“I Don’t Know How We Stay Open” A Virginia Vape Shop Owner on the New Ban

by | Dec 16, 2025 | CANNABIS CULTURE, CULTURE, SMALL BUSINESS, VIRGINIA POLITICS

A December 31, 2025 deadline could shutter hundreds of vape shops, raising questions about consolidation, equity, and who benefits from regulation.


On December 31, most vape products currently sold in Virginia will become illegal to sell.

Under a law passed by the Virginia General Assembly and signed by Governor Glenn Youngkin, only nicotine and vape products listed on a state-maintained directory will be allowed on store shelves. In practice, that directory will include a very small number of products tied to federal authorization, leaving the vast majority of flavored and disposable vapes banned from retail sale statewide.

For shop owners like Tony Aziz, who owns Native Smoke in Richmond, the impact is existential.

“If this goes into effect the way it’s written,” Aziz said, “I don’t know how we stay open.”

Whether someone supports or opposes vape shops, the immediate fallout is not theoretical. It means broken leases, layoffs, and the closure of hundreds of small businesses across Virginia.

State records show more than 1,300 registered hemp and vape retailers statewide, with industry sources saying the true number of vape shops is likely higher due to unregistered nicotine-only and mixed retail locations. Many of these businesses are concentrated in working-class corridors and strip centers that already struggle to stay filled, raising broader questions about who absorbs the economic shock when enforcement shifts overnight.

Who Gets to Stay on the Shelf

The universe of vape products that will remain legal in Virginia is remarkably small.

According to the FDA’s own list of authorized e-cigarettes, nearly all approved products belong to major tobacco companies, including JUUL, Vuse, NJOY, and Logic. Independent disposable brands and the flavored products that dominate most vape shop shelves are almost entirely absent.

In July 2025, JUUL received FDA marketing authorization, allowing its tobacco and menthol pods to remain legally available nationwide. That approval places JUUL, and by extension its corporate partners, in a privileged position just as Virginia prepares to eliminate most competing products from retail shelves.

The result is not the disappearance of nicotine, but the consolidation of its sale into fewer, increasingly corporate hands.

Regulation is not eliminating vaping but narrowing who is allowed to profit from it.

A Familiar Framework

Virginia Cannabis GA Session by R Anthony Harris_RVA Magazine 2025
Read our Virginia Cannabis Marketplace framework coverage HERE, photo by R. Anthony Harris

This consolidation does not stop with nicotine.

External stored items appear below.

Lemma settled_rejections {V} (message : string) (m : list (nat * V)) :
  settled (map (fun entry => Rejected (fst entry) message) m) = map fst m.
Proof. induction m as [| [k v] m IH]; cbn; now rewrite ?IH. Qed.

Context (N : Names) (F : Framing).

Lemma wellFormed_initial : wellFormed initial.
Proof.
  unfold wellFormed, pendingIds. cbn.
  split; [apply NoDup_nil_2 |]. split; [apply NoDup_nil_2 |].
  split; [intros ? H; inversion H |]. split; [intros ? H; inversion H |].
  split; [intros ? H; inversion H | discriminate].
Qed.

Lemma wellFormed_emitOut (o : list Output) (h : Handler) :
  settled o = [] → wellFormed h → wellFormed (emitOut o h).
Proof.
  intros Ho. unfold wellFormed, pendingIds. cbn.
  now rewrite settled_app, Ho, app_nil_r.
Qed.

Lemma wellFormed_setLink (p c : bool) (h : Handler) :
  (c = true → p = true) → wellFormed h → wellFormed (setLink p c h).
Proof. intros Hl. unfold wellFormed, pendingIds. cbn. tauto. Qed.

Lemma wellFormed_forget_timer (handle : nat) (h : Handler) :
  wellFormed h → wellFormed (setTimers (mapDelete handle (timers h)) h).
Proof.
  unfold wellFormed, pendingIds. cbn.
  intros (H1 & H2 & H3 & H4 & H5 & H6). repeat split; auto; try apply H3; auto.
  intros x Hx. apply mapDelete_elem in Hx as [Hx _]. auto.
Qed.

Lemma wellFormed_clear (h : Handler) :
  wellFormed h → wellFormed (setPending [] h).
Proof.
  unfold wellFormed, pendingIds. cbn.
  intros (H1 & H2 & H3 & H4 & H5 & H6).
  split; [apply NoDup_nil_2 |]. split; [exact H2 |].
  split; [intros ? H; inversion H |]. now repeat split.
Qed.

Lemma wellFormed_settle (id : nat) (o : list Output) (h : Handler) :
  settled o = [id] → id ∈ pendingIds h → wellFormed h →
  wellFormed (emitOut o (setPending (mapDelete id (pendingRequests h)) h)).
Proof.
  intros Ho Hid. unfold wellFormed, pendingIds in *. cbn.
  intros (H1 & H2 & H3 & H4 & H5 & H6). rewrite settled_app, Ho.
  split; [now apply mapDelete_NoDup |]. split; [| split; [| split; [| auto]]].
  - apply NoDup_app. split; [exact H2 |]. split; [| apply NoDup_singleton].
    intros x Hx Hin. apply list_elem_of_singleton in Hin. subst x.
    now apply (H3 id Hid).
  - intros x Hx. apply mapDelete_elem in Hx as [Hx Hne].
    split; [now apply H3 |]. rewrite elem_of_app, list_elem_of_singleton.
    intros [Hs | ->]; [now apply (H3 x Hx) | congruence].
  - intros x Hx. apply elem_of_app in Hx as [Hx | Hx]; [auto |].
    apply list_elem_of_singleton in Hx. subst x. now apply H3.
Qed.

Lemma wellFormed_rejectAll (lastError : JsVal) (h : Handler) :
  wellFormed h → wellFormed (_rejectAllPendingRequests N lastError h).
Proof.
  unfold _rejectAllPendingRequests, wellFormed, pendingIds. cbn.
  intros (H1 & H2 & H3 & H4 & H5 & H6).
  rewrite settled_app, settled_rejections.
  split; [apply NoDup_nil_2 |]. split; [| split; [| split; [| auto]]].
  - apply NoDup_app. split; [exact H2 |]. split; [| exact H1].
    intros x Hx Hin. now apply (H3 x Hin).
  - intros x Hx. inversion Hx.
  - intros x Hx. apply elem_of_app in Hx as [Hx | Hx]; [auto |]. now apply H3.
Qed.

Lemma wellFormed_disconnect (h : Handler) :
  wellFormed h → wellFormed (disconnect h).
Proof.
  unfold disconnect, _clearPendingRequests, wellFormed, pendingIds.
  intros (H1 & H2 & H3 & H4 & H5 & H6).
  destruct (port h); cbn; rewrite ?settled_app, ?app_nil_r;
    (split; [apply NoDup_nil_2 |]); (split; [exact H2 |]);
    (split; [intros ? H; inversion H |]); (split; [exact H4 |]);
    (split; [exact H5 | discriminate]).
Qed.

Lemma fresh_id (h : Handler) :
  wellFormed h →
  (S (requestId h) ∉ pendingIds h) ∧ (S (requestId h) ∉ settled (out h))
  ∧ (S (timerCount h) ∉ map fst (timers h)).
Proof.
  intros (H1 & H2 & H3 & H4 & H5 & H6). repeat split; intros Hin.
  - apply H3 in Hin as [Hle _]. lia.
  - apply H4 in Hin. lia.
  - apply H5 in Hin. lia.
Qed.

Lemma wellFormed_dispatch (command : string) (params : JsVal)
    (postError : option string) (h : Handler) :
  wellFormed h → wellFormed (dispatch F command params postError h).
Proof.
  intros Hwf. destruct (fresh_id h Hwf) as (Hp & Hs & Ht).
  destruct Hwf as (H1 & H2 & H3 & H4 & H5 & H6).
  unfold pendingIds in *.
  assert (Hposted : ∀ w,
    wellFormed
      (emitOut [Posted w]
         {| port := port h; requestId := S (requestId h);
            pendingRequests :=
              mapSet (S (requestId h)) (S (timerCount h)) (pendingRequests h);
            connected := connected h;
            timers := mapSet (S (timerCount h)) (S (requestId h), command)
                        (timers h);
            timerCount := S (timerCount h); out := out h |})).
  { intros w. unfold wellFormed, pendingIds. cbn.
    rewrite settled_app, app_nil_r, !mapSet_fresh by assumption.
    rewrite !map_app. cbn.
    split; [| split; [exact H2 | split; [| split; [| split; [| exact H6]]]]].
    - apply NoDup_app. split; [exact H1 |]. split; [| apply NoDup_singleton].
      intros x Hx Hin. apply list_elem_of_singleton in Hin. now subst x.
    - intros x Hx. apply elem_of_app in Hx as [Hx | Hx].
      + destruct (H3 x Hx). split; [lia | assumption].
      + apply list_elem_of_singleton in Hx. subst x. split; [lia | assumption].
    - intros x Hx. apply H4 in Hx. lia.
    - intros x Hx. apply elem_of_app in Hx as [Hx | Hx].
      + apply H5 in Hx. lia.
      + apply list_elem_of_singleton in Hx. subst x. lia. }
  assert (Hfailed : ∀ e,
    wellFormed
      (emitOut [Rejected (S (requestId h)) e]
         (_cleanupRequest (S (requestId h))
            {| port := port h; requestId := S (requestId h);
               pendingRequests :=
                 mapSet (S (requestId h)) (S (timerCount h)) (pendingRequests h);
               connected := connected h;
               timers := mapSet (S (timerCount h)) (S (requestId h), command)
                           (timers h);
               timerCount := S (timerCount h); out := out h |}))).
  { intros e. unfold _cleanupRequest, clearTimeout. cbn.
    rewrite mapGet_mapSet. unfold wellFormed, pendingIds. cbn.
    rewrite settled_app, !mapDelete_mapSet by assumption. cbn.
    split; [exact H1 |]. split; [| split; [| split; [| split; [| exact H6]]]].
    - apply NoDup_app. split; [exact H2 |]. split; [| apply NoDup_singleton].
      intros x Hx Hin. apply list_elem_of_singleton in Hin. now subst x.
    - intros x Hx. destruct (H3 x Hx) as [Hle Hn]. split; [lia |].
      rewrite elem_of_app, list_elem_of_singleton. intros [Hin | ->];
        [contradiction | lia].
    - intros x Hx. apply elem_of_app in Hx as [Hx | Hx].
      + apply H4 in Hx. lia.
      + apply list_elem_of_singleton in Hx. subst x. lia.
    - intros x Hx. apply H5 in Hx. lia. }
  unfold dispatch. cbn zeta.
  destruct (wrapMessage F _) as [w | e]; [| apply Hfailed].
  cbn [port]. destruct (port h); [| apply Hfailed].
  destruct postError as [e |]; [apply Hfailed | apply Hposted].
Qed.

Lemma wellFormed_step (h : Handler) (i : Input) :
  wellFormed h → wellFormed (step N F h i).
Proof.
  intros Hwf. destruct i as [connectError | | command params connectError
                             postError | message | lastError | handle]; cbn.
  - unfold connect. destruct (connected h); [exact Hwf |].
    destruct connectError; [exact Hwf |]. now apply wellFormed_setLink.
  - now apply wellFormed_disconnect.
  - unfold sendRequest, connect. destruct (connected h).
    + now apply wellFormed_dispatch.
    + destruct connectError as [e |]; cbn.
      * now apply wellFormed_emitOut.
      * apply wellFormed_dispatch. now apply wellFormed_setLink.
  - unfold _handleMessage.
    destruct (_processMessage F message) as [[actual |] | e]; try exact Hwf.
    destruct (negb (truthy actual)); [exact Hwf |].
    assert (Hevent : wellFormed (_handleEvent N actual h))
      by now apply wellFormed_emitOut.
    destruct (messageId actual) as [id |].
    + destruct (mapHas id (pendingRequests h)) eqn:Hhas.
      * unfold _handleResponse. apply mapHas_elem in Hhas.
        destruct (mapGet id (pendingRequests h)) as [timeoutId |];
          [| exact Hwf].
        unfold clearTimeout.
        match goal with
        | |- wellFormed (if ?b then _ else _) => destruct b
        end.
        -- apply (wellFormed_settle id [Rejected id _]
                    (setTimers (mapDelete timeoutId (timers h)) h)
                    eq_refl Hhas).
           now apply wellFormed_forget_timer.
        -- apply (wellFormed_settle id [Resolved id _]
                    (setTimers (mapDelete timeoutId (timers h)) h)
                    eq_refl Hhas).
           now apply wellFormed_forget_timer.
      * destruct (truthy _); [exact Hevent | exact Hwf].
    + destruct (truthy _); [exact Hevent | exact Hwf].
  - unfold _handleDisconnect, _notifyDisconnection, _reset.
    apply wellFormed_emitOut; [reflexivity |].
    apply wellFormed_setLink; [discriminate |].
    now apply wellFormed_rejectAll.
  - unfold timerFires.
    destruct (mapGet handle (timers h)) as [[id command] |]; [| exact Hwf].
    unfold _handleRequestTimeout. cbn [pendingRequests setTimers].
    destruct (mapHas id (pendingRequests h)) eqn:Hhas.
    + apply mapHas_elem in Hhas.
      apply (wellFormed_settle id [Rejected id _]
               (setTimers (mapDelete handle (timers h)) h) eq_refl Hhas).
      now apply wellFormed_forget_timer.
    + now apply wellFormed_forget_timer.
Qed.

Lemma wellFormed_run (inputs : list Input) :
  ∀ h, wellFormed h → wellFormed (run N F h inputs).
Proof.
  induction inputs as [| i inputs IH]; intros h Hwf; [exact Hwf |].
  cbn. apply IH. now apply wellFormed_step.
Qed.

(** X22. Every request is settled at most once. In any run of the handler
    from its initial state (calls, messages and disconnections of the port,
    timers firing, in any order and with any contents) no request id is
    resolved or rejected twice: a response after the timeout, a timeout after
    the response, a repeated response or a disconnection after either finds
    the request gone. *)
Theorem requests_settle_at_most_once (inputs : list Input) :
  NoDup (settled (out (run N F initial inputs))).
Proof.
  exact (proj1 (proj2 (wellFormed_run inputs initial wellFormed_initial))).
Qed.

Lemma mapSet_elem {V} (k x : nat) (v : V) (m : list (nat * V)) :
  x ∈ map fst (mapSet k v m) → x = k ∨ x ∈ map fst m.
Proof.
  induction m as [| [k' v'] m IH]; simpl.
  - intros H. apply list_elem_of_singleton in H. now left.
  - destruct (Nat.eqb k k') eqn:E; simpl; rewrite !elem_of_cons.
    + apply Nat.eqb_eq in E. subst k'. tauto.
    + intros [-> | H]; [tauto |]. destruct (IH H); tauto.
Qed.

Lemma forgotten_settle (id other : nat) (o : list Output) (h : Handler) :
  settled o = [other] → other ∈ pendingIds h → forgotten id h →
  forgotten id (emitOut o (setPending (mapDelete other (pendingRequests h)) h)).
Proof.
  intros Ho Hother (Hle & Hp & Hs). unfold forgotten, pendingIds in *. cbn.
  rewrite settled_app, Ho. split; [exact Hle |]. split.
  - rewrite mapDelete_elem. tauto.
  - rewrite elem_of_app, list_elem_of_singleton. intros [H | ->]; tauto.
Qed.

Lemma forgotten_forget_timer (id handle : nat) (h : Handler) :
  forgotten id h → forgotten id (setTimers (mapDelete handle (timers h)) h).
Proof. now unfold forgotten, pendingIds. Qed.

Lemma forgotten_dispatch (id : nat) (command : string) (params : JsVal)
    (postError : option string) (h : Handler) :
  forgotten id h → forgotten id (dispatch F command params postError h).
Proof.
  intros (Hle & Hp & Hs). unfold pendingIds in *.
  assert (Hposted : ∀ w,
    forgotten id
      (emitOut [Posted w]
         {| port := port h; requestId := S (requestId h);
            pendingRequests :=
              mapSet (S (requestId h)) (S (timerCount h)) (pendingRequests h);
            connected := connected h;
            timers := mapSet (S (timerCount h)) (S (requestId h), command)
                        (timers h);
            timerCount := S (timerCount h); out := out h |})).
  { intros w. unfold forgotten, pendingIds. cbn.
    rewrite settled_app, app_nil_r. split; [lia |]. split; [| exact Hs].
    intros Hin. apply mapSet_elem in Hin as [-> | Hin]; [lia | tauto]. }
  assert (Hfailed : ∀ e,
    forgotten id
      (emitOut [Rejected (S (requestId h)) e]
         (_cleanupRequest (S (requestId h))
            {| port := port h; requestId := S (requestId h);
               pendingRequests :=
                 mapSet (S (requestId h)) (S (timerCount h)) (pendingRequests h);
               connected := connected h;
               timers := mapSet (S (timerCount h)) (S (requestId h), command)
                           (timers h);
               timerCount := S (timerCount h); out := out h |}))).
  { intros e. unfold _cleanupRequest, clearTimeout. cbn.
    rewrite mapGet_mapSet. unfold forgotten, pendingIds. cbn.
    rewrite settled_app. cbn. split; [lia |]. split.
    - rewrite mapDelete_elem. intros [Hin _].
      apply mapSet_elem in Hin as [-> | Hin]; [lia | tauto].
    - rewrite elem_of_app, list_elem_of_singleton. intros [H | ->];
        [tauto | lia]. }
  unfold dispatch. cbn zeta.
  destruct (wrapMessage F _) as [w | e]; [| apply Hfailed].
  cbn [port]. destruct (port h); [| apply Hfailed].
  destruct postError as [e |]; [apply Hfailed | apply Hposted].
Qed.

Virginia is also preparing to launch a tightly regulated adult-use cannabis market in November 2026, built around limited licenses, high capital requirements, and extensive compliance obligations. As RVA Magazine has previously reported, that framework has sparked debate over whether the state’s emphasis on equity is being undermined by barriers that favor large, well-capitalized corporate operators.

At the same time, enforcement against vape and hemp-derived products is accelerating.

For many vape shops, CBD and other hemp-derived cannabinoid products are not a side business. They are a core part of what keeps the doors open. As those products are swept up under vape enforcement, independent retailers are being pushed out of the market entirely.

The effect is sequential.

First, vape and hemp retailers disappear. Then, when legal cannabis finally arrives, the existing network of small, decentralized cannabinoid storefronts is already gone.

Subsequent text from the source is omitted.